EXERCISE MATERIAL

---+---

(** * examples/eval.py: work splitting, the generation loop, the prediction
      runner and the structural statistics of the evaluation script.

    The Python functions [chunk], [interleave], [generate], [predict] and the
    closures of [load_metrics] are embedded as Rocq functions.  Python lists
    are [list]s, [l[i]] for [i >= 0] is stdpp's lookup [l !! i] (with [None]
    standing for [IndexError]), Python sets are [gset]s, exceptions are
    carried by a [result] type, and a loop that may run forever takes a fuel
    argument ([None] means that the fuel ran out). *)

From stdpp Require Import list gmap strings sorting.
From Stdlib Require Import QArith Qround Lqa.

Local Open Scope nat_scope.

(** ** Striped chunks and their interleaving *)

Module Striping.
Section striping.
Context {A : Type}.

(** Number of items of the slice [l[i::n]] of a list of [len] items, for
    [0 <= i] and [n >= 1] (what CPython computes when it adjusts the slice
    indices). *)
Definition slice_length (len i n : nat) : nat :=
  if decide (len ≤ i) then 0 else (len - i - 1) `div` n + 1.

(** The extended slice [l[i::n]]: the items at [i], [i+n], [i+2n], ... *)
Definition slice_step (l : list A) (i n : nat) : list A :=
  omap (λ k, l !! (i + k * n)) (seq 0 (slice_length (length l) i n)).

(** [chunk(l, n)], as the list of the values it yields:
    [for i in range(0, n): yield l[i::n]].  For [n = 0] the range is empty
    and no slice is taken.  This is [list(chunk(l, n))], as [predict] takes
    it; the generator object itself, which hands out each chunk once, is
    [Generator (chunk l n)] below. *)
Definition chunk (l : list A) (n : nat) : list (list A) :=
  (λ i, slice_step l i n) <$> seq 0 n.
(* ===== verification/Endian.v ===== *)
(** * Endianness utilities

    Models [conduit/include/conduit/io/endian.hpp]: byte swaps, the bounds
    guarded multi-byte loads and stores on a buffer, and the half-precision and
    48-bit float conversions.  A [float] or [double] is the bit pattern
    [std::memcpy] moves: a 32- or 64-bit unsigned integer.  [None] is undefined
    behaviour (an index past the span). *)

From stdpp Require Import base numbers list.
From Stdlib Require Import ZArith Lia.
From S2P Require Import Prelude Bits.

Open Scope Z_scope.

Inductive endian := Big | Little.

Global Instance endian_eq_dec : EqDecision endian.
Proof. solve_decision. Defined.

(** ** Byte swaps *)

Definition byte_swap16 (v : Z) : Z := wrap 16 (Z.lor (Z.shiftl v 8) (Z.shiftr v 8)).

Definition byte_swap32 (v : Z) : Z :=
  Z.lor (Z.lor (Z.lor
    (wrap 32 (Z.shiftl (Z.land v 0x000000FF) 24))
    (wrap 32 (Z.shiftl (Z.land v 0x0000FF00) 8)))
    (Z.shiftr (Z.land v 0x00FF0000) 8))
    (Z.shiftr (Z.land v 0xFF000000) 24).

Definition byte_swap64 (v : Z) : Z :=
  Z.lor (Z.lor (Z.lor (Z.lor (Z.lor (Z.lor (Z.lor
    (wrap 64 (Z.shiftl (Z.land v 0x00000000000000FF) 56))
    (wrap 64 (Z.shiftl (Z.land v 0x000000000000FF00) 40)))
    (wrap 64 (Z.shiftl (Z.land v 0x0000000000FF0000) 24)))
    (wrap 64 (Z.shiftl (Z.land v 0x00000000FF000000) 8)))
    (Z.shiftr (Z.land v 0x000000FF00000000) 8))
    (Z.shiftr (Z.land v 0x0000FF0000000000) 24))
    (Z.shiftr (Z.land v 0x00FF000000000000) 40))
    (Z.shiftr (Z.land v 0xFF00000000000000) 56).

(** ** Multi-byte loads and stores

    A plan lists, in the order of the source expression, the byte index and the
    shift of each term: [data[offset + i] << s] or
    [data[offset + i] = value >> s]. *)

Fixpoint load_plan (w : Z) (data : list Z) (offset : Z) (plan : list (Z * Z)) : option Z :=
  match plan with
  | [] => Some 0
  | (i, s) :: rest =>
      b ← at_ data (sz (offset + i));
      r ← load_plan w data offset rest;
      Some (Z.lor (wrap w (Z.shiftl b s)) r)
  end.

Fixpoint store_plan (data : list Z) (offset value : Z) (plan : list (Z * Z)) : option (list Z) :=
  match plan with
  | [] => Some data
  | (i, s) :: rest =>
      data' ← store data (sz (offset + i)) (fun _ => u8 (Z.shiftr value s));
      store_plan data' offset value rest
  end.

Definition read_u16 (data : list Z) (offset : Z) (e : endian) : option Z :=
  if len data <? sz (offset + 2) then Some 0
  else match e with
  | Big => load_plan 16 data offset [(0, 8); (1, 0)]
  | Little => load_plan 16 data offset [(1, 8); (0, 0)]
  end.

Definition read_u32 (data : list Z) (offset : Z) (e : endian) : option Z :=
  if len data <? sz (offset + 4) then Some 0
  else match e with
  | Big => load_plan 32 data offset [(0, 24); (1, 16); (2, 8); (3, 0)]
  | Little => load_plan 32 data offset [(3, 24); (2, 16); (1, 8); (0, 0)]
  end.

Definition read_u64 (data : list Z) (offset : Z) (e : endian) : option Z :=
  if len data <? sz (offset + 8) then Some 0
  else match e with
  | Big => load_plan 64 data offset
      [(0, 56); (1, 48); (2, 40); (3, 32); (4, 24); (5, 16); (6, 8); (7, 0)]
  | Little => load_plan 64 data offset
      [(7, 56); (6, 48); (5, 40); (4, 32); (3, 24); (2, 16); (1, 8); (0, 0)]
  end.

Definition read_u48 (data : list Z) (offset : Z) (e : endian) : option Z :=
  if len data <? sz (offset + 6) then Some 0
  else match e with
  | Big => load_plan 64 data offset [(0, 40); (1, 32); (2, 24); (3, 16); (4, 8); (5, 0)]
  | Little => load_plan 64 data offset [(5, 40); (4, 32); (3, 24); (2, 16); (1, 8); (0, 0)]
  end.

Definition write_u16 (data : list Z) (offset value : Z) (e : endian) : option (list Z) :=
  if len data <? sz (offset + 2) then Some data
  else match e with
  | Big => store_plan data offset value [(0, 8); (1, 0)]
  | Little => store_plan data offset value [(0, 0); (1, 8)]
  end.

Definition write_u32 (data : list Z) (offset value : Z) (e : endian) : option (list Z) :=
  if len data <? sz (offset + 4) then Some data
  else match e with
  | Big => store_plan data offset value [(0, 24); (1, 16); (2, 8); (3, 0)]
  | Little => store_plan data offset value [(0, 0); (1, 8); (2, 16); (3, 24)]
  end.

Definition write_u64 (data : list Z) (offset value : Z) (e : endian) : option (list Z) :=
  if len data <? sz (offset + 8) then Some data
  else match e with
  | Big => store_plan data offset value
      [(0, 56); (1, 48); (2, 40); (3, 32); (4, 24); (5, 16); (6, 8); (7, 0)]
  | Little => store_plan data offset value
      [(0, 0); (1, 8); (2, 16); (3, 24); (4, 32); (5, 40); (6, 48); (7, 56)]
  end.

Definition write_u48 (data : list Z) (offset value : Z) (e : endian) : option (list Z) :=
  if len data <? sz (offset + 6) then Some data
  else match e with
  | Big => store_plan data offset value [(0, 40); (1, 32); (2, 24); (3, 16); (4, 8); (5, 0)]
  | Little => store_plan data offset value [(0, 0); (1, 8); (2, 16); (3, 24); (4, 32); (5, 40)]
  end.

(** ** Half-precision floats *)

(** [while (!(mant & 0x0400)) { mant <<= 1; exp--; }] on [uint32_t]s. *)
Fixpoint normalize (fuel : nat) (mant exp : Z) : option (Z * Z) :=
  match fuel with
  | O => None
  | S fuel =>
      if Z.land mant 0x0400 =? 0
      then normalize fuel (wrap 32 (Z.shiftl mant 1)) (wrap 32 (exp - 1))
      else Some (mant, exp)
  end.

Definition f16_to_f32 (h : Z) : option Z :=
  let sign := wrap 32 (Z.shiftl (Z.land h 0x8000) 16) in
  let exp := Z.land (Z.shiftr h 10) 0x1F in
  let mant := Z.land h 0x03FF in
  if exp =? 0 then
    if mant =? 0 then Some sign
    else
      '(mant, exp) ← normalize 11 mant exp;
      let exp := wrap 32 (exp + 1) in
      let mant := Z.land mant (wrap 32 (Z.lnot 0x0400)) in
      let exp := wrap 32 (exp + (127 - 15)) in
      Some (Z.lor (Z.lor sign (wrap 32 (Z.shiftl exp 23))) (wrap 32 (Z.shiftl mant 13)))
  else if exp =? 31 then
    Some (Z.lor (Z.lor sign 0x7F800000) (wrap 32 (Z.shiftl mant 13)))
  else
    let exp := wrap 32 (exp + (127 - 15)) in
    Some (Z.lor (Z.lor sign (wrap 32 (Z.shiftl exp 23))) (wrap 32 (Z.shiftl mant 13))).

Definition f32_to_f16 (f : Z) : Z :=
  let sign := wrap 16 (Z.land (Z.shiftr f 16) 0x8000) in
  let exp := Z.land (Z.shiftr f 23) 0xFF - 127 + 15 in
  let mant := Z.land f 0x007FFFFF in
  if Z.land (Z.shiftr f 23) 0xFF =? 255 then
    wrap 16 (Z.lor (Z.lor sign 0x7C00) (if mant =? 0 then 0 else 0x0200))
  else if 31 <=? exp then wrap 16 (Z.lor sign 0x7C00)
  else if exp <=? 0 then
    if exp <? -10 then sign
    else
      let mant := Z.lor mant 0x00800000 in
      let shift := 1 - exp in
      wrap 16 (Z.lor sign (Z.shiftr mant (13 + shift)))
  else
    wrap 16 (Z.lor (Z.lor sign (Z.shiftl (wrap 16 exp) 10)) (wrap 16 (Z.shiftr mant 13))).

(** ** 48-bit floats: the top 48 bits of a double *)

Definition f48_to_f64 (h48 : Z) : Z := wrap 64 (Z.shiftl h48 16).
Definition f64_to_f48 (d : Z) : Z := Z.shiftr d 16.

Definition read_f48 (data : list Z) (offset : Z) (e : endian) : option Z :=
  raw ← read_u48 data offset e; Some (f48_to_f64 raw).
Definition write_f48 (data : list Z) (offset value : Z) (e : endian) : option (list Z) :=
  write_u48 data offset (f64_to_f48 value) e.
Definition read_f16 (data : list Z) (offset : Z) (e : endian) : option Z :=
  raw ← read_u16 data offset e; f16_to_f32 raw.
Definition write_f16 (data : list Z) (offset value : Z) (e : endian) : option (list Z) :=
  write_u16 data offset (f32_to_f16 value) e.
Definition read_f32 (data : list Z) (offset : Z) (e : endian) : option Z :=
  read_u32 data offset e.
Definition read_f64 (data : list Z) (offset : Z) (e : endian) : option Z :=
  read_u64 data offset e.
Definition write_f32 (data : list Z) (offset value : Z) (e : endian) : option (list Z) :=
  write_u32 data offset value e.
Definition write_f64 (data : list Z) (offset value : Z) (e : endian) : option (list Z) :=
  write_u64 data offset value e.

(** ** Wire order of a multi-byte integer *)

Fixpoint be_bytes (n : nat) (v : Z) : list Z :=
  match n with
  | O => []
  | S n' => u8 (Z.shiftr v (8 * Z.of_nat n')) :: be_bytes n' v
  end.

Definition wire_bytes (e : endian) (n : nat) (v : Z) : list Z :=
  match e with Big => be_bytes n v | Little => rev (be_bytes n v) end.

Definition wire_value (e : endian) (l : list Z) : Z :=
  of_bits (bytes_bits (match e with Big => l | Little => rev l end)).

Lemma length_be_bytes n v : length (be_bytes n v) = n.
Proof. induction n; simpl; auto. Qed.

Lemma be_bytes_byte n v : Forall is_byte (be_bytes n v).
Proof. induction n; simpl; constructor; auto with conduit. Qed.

---+---

YOUR INSTRUCTIONS
Beginning at the first line of the data above, retype each line until you reach the line containing "are [list]s, [l[i]]", and include that one too. Add nothing else.

SOLUTION
(** * examples/eval.py: work splitting, the generation loop, the prediction
      runner and the structural statistics of the evaluation script.

    The Python functions [chunk], [interleave], [generate], [predict] and the
    closures of [load_metrics] are embedded as Rocq functions.  Python lists
    are [list]s, [l[i]] for [i >= 0] is stdpp's lookup [l !! i] (with [None]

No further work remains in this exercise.